Bill grins. “Yes,” he says. “That’s right. What else? What else do you know about me?”
I put my hand in the pocket of my doctor’s coat and take out the rabbits’ feet. I’ve been carrying them around all day. Each time I talked to one of my uncooperative patients, I would put my hand in the pocket of my coat and feel the reassuring softness of the rabbit fur, the hard flex of the bones, the small, sharp nail
s, and I would feel comforted.
I pass the rabbits’ feet over the back of the horse to Bill.
“You gave these to me,” I say.
Bill lays the six rabbits’ feet beside one another in the palm of his hand. His hand is so big that there’s room left over for at least another three rabbits’ feet in there.
“These were mine?” he asks.
“They were. You used to sell them in town. In Canwood.”

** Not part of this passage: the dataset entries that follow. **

Lemma ticks_from_empty (q r : nat) :
  r < 4 -> Nat.iter (4 * q + r) tick [] = repeat 0x2E%N r.
Proof.
  induction q as [|q IH]; intros Hr.
  - do 4 (destruct r as [|r]; [reflexivity|]). lia.
  - replace (4 * S q + r) with (S (S (S (S (4 * q + r))))) by lia.
    cbn [Nat.iter nat_rect]. unfold Nat.iter in IH. rewrite (IH Hr).
    do 4 (destruct r as [|r]; [reflexivity|]). lia.
Qed.

(** X17. Whatever the dots were, once the effect has run with [loading]
    false and then with [loading] true, after [n] ticks of the interval
    the dots are [n mod 4] full stops: they grow from none to three and
    start over, and are never more than three. *)
Theorem loaderDots_cycle (before : jsstring) (idle_ticks n : nat) :
  loaderDots_effect true n (loaderDots_effect false idle_ticks before)
    = repeat 0x2E%N (n mod 4) /\
  length (loaderDots_effect true n (loaderDots_effect false idle_ticks before))
    <= 3.
Proof.
  assert (E : loaderDots_effect true n (loaderDots_effect false idle_ticks before)
              = repeat 0x2E%N (n mod 4)).
  { unfold loaderDots_effect. cbn [negb].
    assert (Hr : n mod 4 < 4) by (apply Nat.mod_upper_bound; discriminate).
    assert (En := ticks_from_empty (n / 4) (n mod 4) Hr).
    rewrite <- (Nat.div_mod_eq n 4) in En. exact En. }
  split; [exact E|].
  rewrite E, repeat_length.
  assert (n mod 4 < 4) by (apply Nat.mod_upper_bound; discriminate). lia.
Qed.

End LoaderFacts.

(** ** The script tags *)

Module ScriptsFacts.
Import Scripts.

Bill looks at them carefully.
“I must have trapped them first,” he says.
“You did.”
“What kind of a trap did I use?”
“A snare.”
I can see Bill inside his dug-out home in Sugar Hill, holding up the hoop of wire and grinning, then lowering it around my wrist and slowly tightening it to demonstrate how he killed the rabbits.
Bill studies my face. “If I gave you this many feet,” he says, “then I must know you. I must have liked you. Do you look very different?”
“I was a boy then.”
“A boy, yes,” Bill says slowly. “A boy was often kind to me when I lived in Sugar Hill.” He tries to pass the rabbits’ feet back to me, but I shake my head.
“No,” I say. “Let’s share them between us. Let’s take three each.” I reach across and take half of the rabbits’ feet and drop them back into my coat pocket. Bill curls his hand around the remaining three.
“All right,” he says.
I feel that we have made a promise to each other by doing this; that here in the dark of the stable with the horse standing witness between us, we have agreed to the one thing I have always known to be true: Bill and I belong to each other. We belong together.
LATER THAT NIGHT, in the quiet of my cottage, I try to write up my notes from the day. It is hard to know what to say about each of my encounters with my patients. Each time, I felt, or was made to feel, foolish by my conversations with the men.
I try to say something about Tom Bright. He seems the easiest to write about. My pen scratches across the page. It’s dusk, and when I look up I can see the flight of the swallows over the river. I look down at what I’ve written.